Mtb UvrD1 monomer unwinds a Ku nucleoprotein filament.

Abstract

Mycobacterium tuberculosis is a causative agent of tuberculosis and during infection exposed to reactive oxygen species and reactive nitrogen intermediates from host immune response that causes DNA damage. We have previously shown that both monomers and dimers of Mtb UvrD1 can bind and translocate on single-stranded DNA, but only a redox-dependent dimer unwinds the DNA. Independent studies have shown that Ku, a factor involved in non-homologous end joining, increases the helicase activity of Mtb UvrD1. However, it's unknown if Ku enhances the helicase activity of monomer or dimer UvrD1. Here, we show that a monomer of UvrD1 can slowly (i.e. 100x slower than the dimer) unwind DNA in multiround conditions and Ku specifically enhances the helicase activity of UvrD1 monomers.

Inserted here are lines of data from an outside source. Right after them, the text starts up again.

(* ===== verification/MemoryHeap.v ===== *)
(** * Invariant of the heap of descriptors

    [env_ok]: every descriptor was allocated, has a holder, and its taint is
    backed by the claim counts of the failure roots.  [vd] is the part of the
    heap the pools depend on, the location and strong count of each descriptor;
    the primitives of [Memory] are specified by their effect on it. *)

From S2P Require Import Prelude Taint TaintProps Storage Memory.
Open Scope N_scope.

Section heap.
Context {P : Profile} {SE S : Type} {CS : ComputeStorage S}.
Abbreviation Mem := (M (Env SE S) IoError).
Implicit Types (e : Env SE S) (d : ManagedMemoryDescriptor).

Definition entry d : MemoryLocation * N := (location d, strong d).
Definition vd e : gmap N (MemoryLocation * N) := entry <$> descriptors (heap e).

Definition heap_ok (h : Heap SE) : Prop :=
  map_Forall (λ i d, i < next_id h ∧ 1 ≤ strong d ∧ taint_ok (failures_of d)) (descriptors h) ∧
  (∀ f, claimed_of (roots h) f = msum (λ d, occ f (failure <$> failures_of d)) (descriptors h)) ∧
  map_Forall (λ g _, g < next_guard h) (guards h).
Definition env_ok e : Prop := heap_ok (heap e).

(** What the descriptor primitives leave alone. *)
Definition same e e' : Prop :=
  next_id (heap e') = next_id (heap e) ∧ guards (heap e') = guards (heap e) ∧
  next_guard (heap e') = next_guard (heap e) ∧ device e' = device e ∧ dry_run e' = dry_run e.

Lemma same_refl e : same e e.
Proof. done. Qed.
Lemma same_trans e1 e2 e3 : same e1 e2 → same e2 e3 → same e1 e3.
Proof.
  intros (? & ? & ? & ? & ?) (? & ? & ? & ? & ?). unfold same. repeat split; congruence.
Qed.

Lemma vd_lookup e h l s :
  vd e !! h = Some (l, s) ↔ ∃ d, descriptors (heap e) !! h = Some d ∧ location d = l ∧ strong d = s.
Proof.
  unfold vd. rewrite lookup_fmap, fmap_Some. unfold entry.
  split; intros (d & Hd & H1); exists d; naive_solver.
Qed.
Lemma env_ok_fresh e h l s : env_ok e → vd e !! h = Some (l, s) → h < next_id (heap e) ∧ 1 ≤ s.
Proof.
  intros (Hall & _) (d & Hd & _ & <-)%vd_lookup. destruct (Hall _ _ Hd) as (? & ? & _). done.
Qed.

(** Replacing a descriptor by one with the same failures keeps the heap. *)
Lemma env_ok_put e h d d' :
  env_ok e → descriptors (heap e) !! h = Some d → failures_of d' = failures_of d →
  1 ≤ strong d' →
  env_ok (set_heap (set_descriptors (<[h := d']> (descriptors (heap e))) (heap e)) e).
Proof.
  intros (Hall & Hled & Hg) Hd Hf Hs. split; [|split; [|done]]; simpl.
  - apply map_Forall_insert_2; [|done]. destruct (Hall _ _ Hd) as (? & ? & ?). by rewrite Hf.
  - intros f. rewrite Hled.
    pose proof (msum_insert (λ d, occ f (failure <$> failures_of d)) _ _ _ d' Hd) as Hm.
    simpl in Hm. rewrite Hf in Hm. lia.
Qed.
Lemma env_ok_backed e h d :
  env_ok e → descriptors (heap e) !! h = Some d →
  backed (roots (heap e)) (failure <$> failures_of d).
Proof.
  intros (_ & Hled & _) Hd f. rewrite Hled.
  apply (msum_le (λ d, occ f (failure <$> failures_of d)) _ _ _ Hd).
Qed.

Lemma wp_descriptor h e d Q (R : IoError → Env SE S → Prop) :
  descriptors (heap e) !! h = Some d → Q d e → wp (descriptor h) e Q R.
Proof. intros Hd HQ. unfold descriptor. apply wp_bind, wp_gets. by eapply wp_expect. Qed.

Lemma wp_put h e d Q (R : IoError → Env SE S → Prop) :
  Q tt (set_heap (set_descriptors (<[h := d]> (descriptors (heap e))) (heap e)) e) →
  wp (put_descriptor h d) e Q R.
Proof. intros HQ. by apply wp_modify. Qed.
Lemma vd_put e h d :
  vd (set_heap (set_descriptors (<[h := d]> (descriptors (heap e))) (heap e)) e)
    = <[h := entry d]> (vd e).
Proof. unfold vd. simpl. by rewrite fmap_insert. Qed.

Lemma on_roots_spec {A} (m : M (gmap N (Root SE)) IoError A) e Q :
  wp m (roots (heap e)) (λ a rs, Q a (set_heap (mkHeap (descriptors (heap e)) (next_id (heap e))
    (guards (heap e)) (next_guard (heap e)) rs) e)) (λ _ _, False) →
  wp (on_roots m) e Q (λ _ _, False).
Proof. unfold wp, on_roots. by destruct (m (roots (heap e))) as [[] rs]. Qed.

(** ** Primitives by their effect on [vd]

    Each specification gives the caller the new environment through [env_ok],
    [same] and [vd]. *)

Lemma location_spec h e l s Q (R : IoError → Env SE S → Prop) :
  vd e !! h = Some (l, s) → Q l e → wp (location_of h) e Q R.
Proof.
  intros (d & Hd & <- & <-)%vd_lookup HQ. unfold location_of.
  apply wp_bind. eapply wp_descriptor; [done|]. by apply wp_ret.
Qed.
Lemma handle_is_free_spec h e l s Q (R : IoError → Env SE S → Prop) :
  vd e !! h = Some (l, s) → Q (s <=? 1) e → wp (handle_is_free h) e Q R.
Proof.
  intros (d & Hd & <- & <-)%vd_lookup HQ. unfold handle_is_free.
  apply wp_bind. eapply wp_descriptor; [done|]. by apply wp_ret.
Qed.

Lemma update_slice_spec h n e l s Q (R : IoError → Env SE S → Prop) :
  env_ok e → vd e !! h = Some (l, s) →
  (∀ e', env_ok e' → same e e' → vd e' = <[h := (with_slice n l, s)]> (vd e) → Q tt e') →
  wp (update_slice h n) e Q R.
Proof.
  intros Hok (d & Hd & <- & <-)%vd_lookup HQ. unfold update_slice.
  apply wp_bind. eapply wp_descriptor; [done|]. apply wp_put.
  assert (1 ≤ strong d) by (destruct Hok as [Hall _]; by destruct (Hall _ _ Hd) as (_ & ? & _)).
  apply HQ; [by eapply env_ok_put|done|by rewrite vd_put].
Qed.
Lemma update_page_spec h n e l s Q (R : IoError → Env SE S → Prop) :
  env_ok e → vd e !! h = Some (l, s) →
  (∀ e', env_ok e' → same e e' → vd e' = <[h := (with_page n l, s)]> (vd e) → Q tt e') →
  wp (update_page h n) e Q R.
Proof.
  intros Hok (d & Hd & <- & <-)%vd_lookup HQ. unfold update_page.
  apply wp_bind. eapply wp_descriptor; [done|]. apply wp_put.
  assert (1 ≤ strong d) by (destruct Hok as [Hall _]; by destruct (Hall _ _ Hd) as (_ & ? & _)).
  apply HQ; [by eapply env_ok_put|done|by rewrite vd_put].
Qed.

Lemma update_location_spec h l e l0 s Q :
  env_ok e → vd e !! h = Some (l0, s) →
  (∀ e', env_ok e' → same e e' → vd e' = <[h := (l, s)]> (vd e) → Q tt e') →
  wp (update_location h l) e Q (λ _ _, False).
Proof.
  intros Hok (d & Hd & <- & <-)%vd_lookup HQ. unfold update_location.
  pose proof Hok as (Hall & Hled & Hg). destruct (Hall _ _ Hd) as (Hid & Hs & Ht).
  apply wp_bind. eapply wp_descriptor; [done|]. apply wp_bind, wp_put.
  unfold when. destruct (negb (init l =? 0)).
  2:{ apply wp_ret. apply HQ; [by eapply env_ok_put|done|by rewrite vd_put]. }
  apply wp_bind. apply on_roots_spec. eapply wp_wand.
  - apply (clear_unallocated_spec (E:=IoError)); [done|]. by eapply (env_ok_backed e).
  - simpl. intros t rs (Ht' & [Hmeta Hcount] & _). apply wp_put. simpl. apply HQ.
    + split; [|split; [|done]]; simpl.
      * rewrite insert_insert_eq. by apply map_Forall_insert_2.
      * intros f. rewrite insert_insert_eq. specialize (Hcount f). simpl in Hcount.
        rewrite Hled in Hcount.
        pose proof (msum_insert (λ d, occ f (failure <$> failures_of d)) _ _ _
          (set_failures t (set_location l d)) Hd) as Hm. simpl in Hm. lia.
    + done.
    + unfold vd. simpl. by rewrite insert_insert_eq, fmap_insert.
  - done.
Qed.

Lemma retain_ref_spec h n e l s Q (R : IoError → Env SE S → Prop) :
  env_ok e → vd e !! h = Some (l, s) →
  (∀ e', env_ok e' → same e e' → vd e' = <[h := (l, s + 1)]> (vd e) → Q tt e') →
  wp (retain_ref h n) e Q R.
Proof.
  intros Hok (d & Hd & <- & <-)%vd_lookup HQ. unfold retain_ref.
  apply wp_bind. eapply wp_descriptor; [done|]. apply wp_put.
  apply HQ; [eapply env_ok_put; [done|done|done|simpl; lia]|done|by rewrite vd_put].
Qed.
Lemma clone_handle_spec h e l s Q (R : IoError → Env SE S → Prop) :
  env_ok e → vd e !! h = Some (l, s) →
  (∀ e', env_ok e' → same e e' → vd e' = <[h := (l, s + 1)]> (vd e) → Q h e') →
  wp (clone_handle h) e Q R.
Proof.
  intros Hok Hd HQ. unfold clone_handle. apply wp_bind. eapply retain_ref_spec; [done|done|].
  intros e' ???. apply wp_ret. by apply HQ.
Qed.

Definition released (h : N) (l : MemoryLocation) (s : N) (m : gmap N (MemoryLocation * N)) :=
  if s <=? 1 then delete h m else <[h := (l, s - 1)]> m.
Lemma release_ref_spec h n e l s Q :
  env_ok e → vd e !! h = Some (l, s) →
  (∀ e', env_ok e' → same e e' → vd e' = released h l s (vd e) → Q tt e') →
  wp (release_ref h n) e Q (λ _ _, False).
Proof.
  intros Hok (d & Hd & <- & <-)%vd_lookup HQ. unfold release_ref, released in *.
  pose proof Hok as (Hall & Hled & Hg).
  apply wp_bind. eapply wp_descriptor; [done|]. destruct (N.leb_spec (strong d) 1).
  - apply wp_bind, on_roots_spec. eapply wp_wand.
    + apply clear_spec. by eapply (env_ok_backed e).
    + simpl. intros _ rs [Hmeta Hcount]. apply wp_modify. simpl. apply HQ.
      * split; [|split; [|done]]; simpl; [by apply map_Forall_delete|].
        intros f. specialize (Hcount f). simpl in Hcount. rewrite occ_nil, Hled in Hcount.
        pose proof (msum_delete (λ d, occ f (failure <$> failures_of d)) _ _ _ Hd) as Hm.
        simpl in Hm. lia.
      * done.
      * unfold vd. simpl. by rewrite fmap_delete.
    + done.
  - apply wp_put. apply HQ; [eapply env_ok_put; [done|done|done|simpl; lia]|done|by rewrite vd_put].
Qed.
Lemma drop_handle_spec h e l s Q :
  env_ok e → vd e !! h = Some (l, s) →
  (∀ e', env_ok e' → same e e' → vd e' = released h l s (vd e) → Q tt e') →
  wp (drop_handle h) e Q (λ _ _, False).
Proof. apply release_ref_spec. Qed.

(** Allocation of a handle and of a page reference. *)
Definition grown_env e e' : Prop :=
  next_id (heap e) ≤ next_id (heap e') ∧ next_guard (heap e) ≤ next_guard (heap e') ∧
  (∀ g n, guards (heap e) !! g = Some n → guards (heap e') !! g = Some n) ∧
  dry_run e' = dry_run e.

Lemma new_handle_spec e Q :
  env_ok e → next_id (heap e) < usize_max →
  (∀ e', env_ok e' → next_id (heap e') = next_id (heap e) + 1 → guards (heap e') = guards (heap e) →
    next_guard (heap e') = next_guard (heap e) → device e' = device e → dry_run e' = dry_run e →
    vd e' = <[next_id (heap e) := (uninit, 1)]> (vd e) → Q (next_id (heap e)) e') →
  wp new_handle e Q (λ _ _, False).
Proof.
  intros (Hall & Hled & Hg) Hid HQ. unfold new_handle. wp_steps.
  { match goal with H : (_ =? _) = true |- _ => apply N.eqb_eq in H; lia end. }
  assert (descriptors (heap e) !! next_id (heap e) = None) as Hnew.
  { destruct (descriptors (heap e) !! next_id (heap e)) eqn:Hd; [|done].
    destruct (Hall _ _ Hd) as [? _]. lia. }
  apply HQ; try done.
  - split; [|split; [|done]]; simpl.
    + apply map_Forall_insert_2.
      * split; [lia|]. split; [done|]. split; [constructor|]. split; [constructor|].
        by intros ? ? ? ?%elem_of_nil.
      * eapply map_Forall_impl; [exact Hall|]. intros i d (? & ? & ?). split; [lia|done].
    + intros f. rewrite Hled, msum_insert_new by done. simpl. rewrite occ_nil. lia.
  - unfold vd. simpl. by rewrite fmap_insert.
Qed.
Lemma new_page_ref_spec e Q :
  env_ok e →
  (∀ e', env_ok e' → next_id (heap e') = next_id (heap e) →
    guards (heap e') = <[next_guard (heap e) := 0]> (guards (heap e)) →
    next_guard (heap e') = next_guard (heap e) + 1 → device e' = device e →
    dry_run e' = dry_run e → vd e' = vd e → Q (next_guard (heap e)) e') →
  wp new_page_ref e Q (λ _ _, False).
Proof.
  intros (Hall & Hled & Hg) HQ. unfold new_page_ref. wp_steps.
  apply HQ; try done. split; [done|]. split; [done|]. simpl.
  apply map_Forall_insert_2; [lia|]. eapply map_Forall_impl; [exact Hg|]. simpl. intros. lia.
Qed.

(** [Slice::new]: a fresh descriptor with one holder. *)
Lemma slice_new_spec st pad e Q :
  env_ok e → next_id (heap e) < usize_max →
  (∀ e' g, env_ok e' → next_id (heap e') = next_id (heap e) + 1 →
    (∀ g n, guards (heap e) !! g = Some n → guards (heap e') !! g = Some n) →
    next_guard (heap e) ≤ next_guard (heap e') → device e' = device e → dry_run e' = dry_run e →
    vd e' = <[next_id (heap e) := (uninit, 1)]> (vd e) →
    Q (mkSlice true g st (next_id (heap e)) pad 0) e') →
  wp (slice_new st pad) e Q (λ _ _, False).
Proof.
  intros Hok Hid HQ. unfold slice_new. apply wp_bind. apply new_page_ref_spec; [done|].
  intros e1 Hok1 Hn1 Hg1 Hng1 Hd1 Hr1 Hv1. apply wp_bind. apply new_handle_spec; [done|lia|].
  intros e2 Hok2 Hn2 Hg2 Hng2 Hd2 Hr2 Hv2. apply wp_ret. rewrite Hn1, Hv1 in *.
  apply HQ; try congruence.
  - intros g n Hg. rewrite Hg2, Hg1, lookup_insert_ne; [done|].
    destruct Hok as (_ & _ & Hlt). pose proof (Hlt _ _ Hg) as Hgn. simpl in Hgn. lia.
  - lia.
Qed.

Lemma guarded_spec g e n Q (R : IoError → Env SE S → Prop) :
  guards (heap e) !! g = Some n → Q (negb (n =? 0)) e → wp (guarded g) e Q R.
Proof.
  intros Hg HQ. unfold guarded. apply wp_bind, wp_gets. apply wp_bind.
  eapply wp_expect; [done|]. by apply wp_ret.
Qed.
(** A slice is free when nobody holds it and its page is not guarded. *)
Lemma slice_is_free_spec s e l c n Q (R : IoError → Env SE S → Prop) :
  vd e !! handle s = Some (l, c) → guards (heap e) !! page_ref s = Some n →
  Q ((c <=? 1) && (n =? 0)) e → wp (slice_is_free s) e Q R.
Proof.
  intros Hs Hg HQ. unfold slice_is_free. apply wp_bind. eapply handle_is_free_spec; [done|].
  destruct (c <=? 1); simpl in HQ; [|by apply wp_ret].
  apply wp_bind. eapply guarded_spec; [done|]. apply wp_ret. by rewrite negb_involutive.
Qed.
Lemma effective_size_spec s e Q (R : IoError → Env SE S → Prop) :
  handle_size (storage s) + padding s ≤ u64_max →
  Q (handle_size (storage s) + padding s) e → wp (effective_size s) e Q R.
Proof. intros Hle HQ. unfold effective_size. eapply wp_lift_ok; [by apply uadd_ok|done]. Qed.
End heap.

We also show that the UvrD1 C-terminal domain is required for Ku-dependent activation, suggesting a protein-protein interaction between the two. Since we and others observe that Ku binds cooperatively to double-stranded DNA, these results suggest a model where a UvrD1 monomer unwinds DNA in the context of a Ku nucleoprotein filament. These results highlight the potential role of UvrD1 in multiple DNA repair pathways through different mechanisms of activation.